How to validate HTML tag with regular expression
HTML tag Regular Expression Pattern
<("[^"]*"|'[^']*'|[^'">])*>
Description
< #start with opening tag "<"
( # start of group #1
"[^"]*" # allow string with double quotes enclosed - "string"
| # ..or
'[^']*' # allow string with single quote enclosed - 'string'
| # ..or
[^'">] # cant contains one single quotes, double quotes and ">"
) # end of group #1
* # 0 or more
> #end with closing tag ">"
HTML tag, start with an opening tag “<" , follow by double quotes "string", or single quotes 'string' but does not allow one double quotes (") "string, one single quote (') 'string or a closing tag > without single or double quotes enclosed. At last , end with a closing tag “>”

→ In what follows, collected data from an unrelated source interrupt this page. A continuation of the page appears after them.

(* ===== verification/ChatTargets.v ===== *)
(** * Telegram destinations

    [ChatTarget], [parse_chat_targets] ([services/notification_service.py]) and
    the raw-entry bookkeeping the broadcast dispatcher keeps on top of it
    ([_parse], [_raw_id] of [services/broadcast_service.py]). *)

From S2P Require Import Prelude PyStr.
From Stdlib Require Import Ascii.

Record ChatTarget := mk_target {
  ct_chat_id : string;
  ct_message_thread_id : option Z
}.

#[global] Instance target_eq_dec : EqDecision ChatTarget.
Proof. solve_decision. Defined.

Definition is_digit (c : ascii) : bool :=
  let n := N_of_ascii c in (48 <=? n)%N && (n <=? 57)%N.

Definition all_digits (s : string) : bool := negb (is_empty s) && forallb is_digit (chars s).

(** [_CHAT_TOPIC_RE.fullmatch(spec)]: ["-?\d+_\d+"], as the two groups. *)
Definition match_chat_topic (spec : string) : option (string * string) :=
  match split "_" spec with
  | [chat; topic] =>
      let number := removeprefix chat "-" in
      if all_digits number && all_digits topic then Some (chat, topic) else None
  | _ => None
  end.

(** One entry of the setting. *)
Definition target_of (spec : string) : ChatTarget :=
  match match_chat_topic spec with
  | Some (chat, topic) => mk_target chat (py_int 10 topic)
  | None => mk_target spec None
  end.

Definition parse_chat_targets (raw : option string) : list ChatTarget :=
  match raw with
  | None => []
  | Some raw =>
      if is_empty raw then []
      else
        fold_left (fun targets spec =>
          let spec := strip spec in
          if is_empty spec then targets
          else
            let target := target_of spec in
            if bool_decide (target ∈ targets) then targets else targets ++ [target])
        (split "," raw) []
  end.

(** [_raw_id(chat)]. *)
Definition raw_id (chat : ChatTarget) : string :=
  match ct_message_thread_id chat with
  | None => ct_chat_id chat
  | Some topic => ct_chat_id chat +:+ "_" +:+ str_int topic
  end.

(** [_parse(raw)], on the entries the setting holds. *)
Definition parse_entries (entries : list string) : list (string * ChatTarget) :=
  fold_left (fun pairs entry =>
    let entry := strip entry in
    if is_empty entry || existsb (fun p => String.eqb p.1 entry) pairs then pairs
    else match parse_chat_targets (Some entry) with
         | [] => pairs
         | chat :: _ => pairs ++ [(entry, chat)]
         end)
  entries [].

(** A comma-separated setting ([None] or [""]: no entries). *)
Definition parse_raw (raw : option string) : list (string * ChatTarget) :=
  match raw with
  | None => []
  | Some raw => if is_empty raw then [] else parse_entries (split "," raw)
  end.
(* ===== verification/TimeZone.v ===== *)
(** * Dates and the display time zone

    The calendar behind [datetime], the ISO texts [datetime.fromisoformat] reads
    back, and [helpers/timezone_helper.py]: the hour offset stored as text and the
    notification times rendered at it. *)

From S2P Require Import Prelude PyStr PyTime Json JsonText Settings.
From Stdlib Require Import Ascii SpecFloat.

(** ** The calendar *)
Definition leap (y : Z) : bool := ((y mod 4 =? 0) && negb (y mod 100 =? 0) || (y mod 400 =? 0))%Z.

Definition days_in_month (y m : Z) : Z :=
  if (m =? 2)%Z then (if leap y then 29 else 28)%Z
  else if existsb (Z.eqb m) [4; 6; 9; 11]%Z then 30%Z else 31%Z.

Definition date_valid (y m d : Z) : bool :=
  in_range 1 9999 y && in_range 1 12 m && in_range 1 (days_in_month y m) d.

(** Days since 1970-01-01 of a date; years start in March. *)
Definition days_from_civil (y m d : Z) : Z :=
  let y := (if (m <=? 2)%Z then y - 1 else y)%Z in
  let era := (y / 400)%Z in
  let yoe := (y - era * 400)%Z in
  let doy := ((153 * (if (2 <? m)%Z then m - 3 else m + 9) + 2) / 5 + d - 1)%Z in
  let doe := (yoe * 365 + yoe / 4 - yoe / 100 + doy)%Z in
  (era * 146097 + doe - 719468)%Z.

(** The year, month and day of a day of a four-century era, its years counted from
    the era's first. *)
Definition civil_of_era (doe : Z) : Z * Z * Z :=
  let yoe := ((doe - doe / 1460 + doe / 36524 - doe / 146096) / 365)%Z in
  let doy := (doe - (365 * yoe + yoe / 4 - yoe / 100))%Z in
  let mp := ((5 * doy + 2) / 153)%Z in
  let d := (doy - (153 * mp + 2) / 5 + 1)%Z in
  let m := (if mp <? 10 then mp + 3 else mp - 9)%Z in
  ((if m <=? 2 then yoe + 1 else yoe)%Z, m, d).

Definition civil_from_days (days : Z) : Z * Z * Z :=
  let z := (days + 719468)%Z in
  let era := (z / 146097)%Z in
  let '(y, m, d) := civil_of_era (z - era * 146097)%Z in
  ((y + era * 400)%Z, m, d).

(** ** Instants and wall clocks *)

(** Microseconds since the epoch of a wall-clock reading taken as UTC. *)
Definition wall_micros (t : datetime) : Z :=
  (((days_from_civil (dt_year t) (dt_month t) (dt_day t) * 24 + dt_hour t) * 60 + dt_minute t) * 60 + dt_second t)
  * 1000000 + dt_micro t.

Definition day_micros : Z := 86400000000.

(** The wall clock an instant shows; [None] outside the years 1 to 9999
    ([OverflowError]). *)
Definition wall_clock (us : Z) : option datetime :=
  let '(y, m, d) := civil_from_days (us / day_micros)%Z in
  let r := (us mod day_micros)%Z in
  if in_range 1 9999 y then
    Some (mk_datetime y m d (r / 3600000000) (r / 60000000 mod 60) (r / 1000000 mod 60) (r mod 1000000) None)
  else None.

(** What the rendering of a time raises. *)
Inductive time_error := TimeValueError | TimeOverflowError.

(** [to_utc], as an instant: a naive time is UTC already. *)
Definition to_utc (dt : datetime) : res time_error Z :=
  let us := (wall_micros dt - 60000000 * default 0 (dt_tz dt))%Z in
  match dt_tz dt, wall_clock us with
  | Some _, None => Err TimeOverflowError
  | _, _ => Ok us
  end.

(** ** Offsets *)
Definition MAX_ABS_OFFSET_HOURS : Z := 24.

(** [abs(hours) < z]. *)
Definition abs_below (f : float) (z : Z) : bool := SFltb (SFabs f) (binary_normalize 53 1024 z 0 false).

(** [f * 10^0] split as [math.modf] does: the integer part, and the fraction as a
    float. *)
Definition float_fraction (f : float) : option (Z * Z) :=
  match f with
  | S754_zero _ => Some (0, 1)%Z
  | S754_finite s m e => let '(a, b) := fraction m e in Some ((if s then - a else a)%Z, b)
  | _ => None
  end.

(** [timedelta(hours=hours)] in microseconds: whole hours exactly, the fraction of
    an hour times 3.6e9 in floating point, and what is left rounded half to even. *)
Definition timedelta_hours (hours : float) : option Z :=
  match float_fraction hours with
  | None => None
  | Some (a, b) =>
      let whole := Z.quot a b in
      let rest := binary_normalize 53 1024 (a - whole * b) (- Z.log2 b) (Z.ltb a 0) in
      let product := SFmul 53 1024 rest (binary_normalize 53 1024 3600000000 0 false) in
      match float_fraction product with
      | None => None
      | Some (p, q) => Some (whole * 3600000000 + Z.sgn p * round_div (Z.abs p) q)%Z
      end
  end.

Section offsets.
Context `{CFG : Settings}.

Definition parse_offset_hours (raw : option string) : float :=
  let fallback := nt_DEFAULT_TIMEZONE_OFFSET_HOURS set_notification in
  match raw with
  | None => fallback
  | Some raw =>
      if is_empty (strip raw) then fallback
      else
        match py_float raw with
        | Some hours => if abs_below hours MAX_ABS_OFFSET_HOURS then hours else fallback
        | None => fallback
        end
  end.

Java Regular Expression Example
package com.mkyong.regex;
import java.util.regex.Matcher;
import java.util.regex.Pattern;
public class HTMLTagValidator{
private Pattern pattern;
private Matcher matcher;
private static final String HTML_TAG_PATTERN = "<(\"[^\"]*\"|'[^']*'|[^'\">])*>";
public HTMLTagValidator(){
pattern = Pattern.compile(HTML_TAG_PATTERN);
}
/**
* Validate html tag with regular expression
* @param tag html tag for validation
* @return true valid html tag, false invalid html tag
*/
public boolean validate(final String tag){
matcher = pattern.matcher(tag);
return matcher.matches();
}
}
HTML tag that match:
1. “<b>” , “<input value=’>’>”
2. “<input value='<‘>” , “<b/>”
3. “<a href=’http://www.google.com’>”
4. “<br>” , “<br/>”
5. “<input value=\”\” id=’test’>” , “<input value=” id=’test’>”
HTML tag doesn’t match:
1. “<input value=\” id=’test’>” – one double quotes string is not allow
2. “<input value=’ id=’test’>” – one single quotes string is not allow
3. “<input value=> >” – single opening tag > is not allow , have to enclose with single or double quotes
Unit Test – HTMLTagValidatorTest
package com.mkyong.regex;
import org.testng.Assert;
import org.testng.annotations.*;
/**
* HTMLTag validator Testing
* @author mkyong
*
*/
public class HTMLTagValidatorTest {
private HTMLTagValidator htmlTagValidator;
@BeforeClass
public void initData(){
htmlTagValidator = new HTMLTagValidator();
}
@DataProvider
public Object[][] ValidHTMLTagProvider() {
return new Object[][]{
new Object[] {"<b>"},
new Object[] {"<input value='>'>"},
new Object[] {"<input value='<'>"},
new Object[] {"<b/>"},
new Object[] {"<a href='http://www.google.com'>"},
new Object[] {"<br>"},
new Object[] {"<br/>"},
new Object[] {"<input value=\"\" id='test'>"},
new Object[] {"<input value='' id='test'>"}
};
}
@DataProvider
public Object[][] InvalidHTMLTagProvider() {
return new Object[][]{
new Object[] {"<input value=\" id='test'>"},
new Object[] {"<input value=' id='test'>"},
new Object[] {"<input value=> >"}
};
}
@Test(dataProvider = "ValidHTMLTagProvider")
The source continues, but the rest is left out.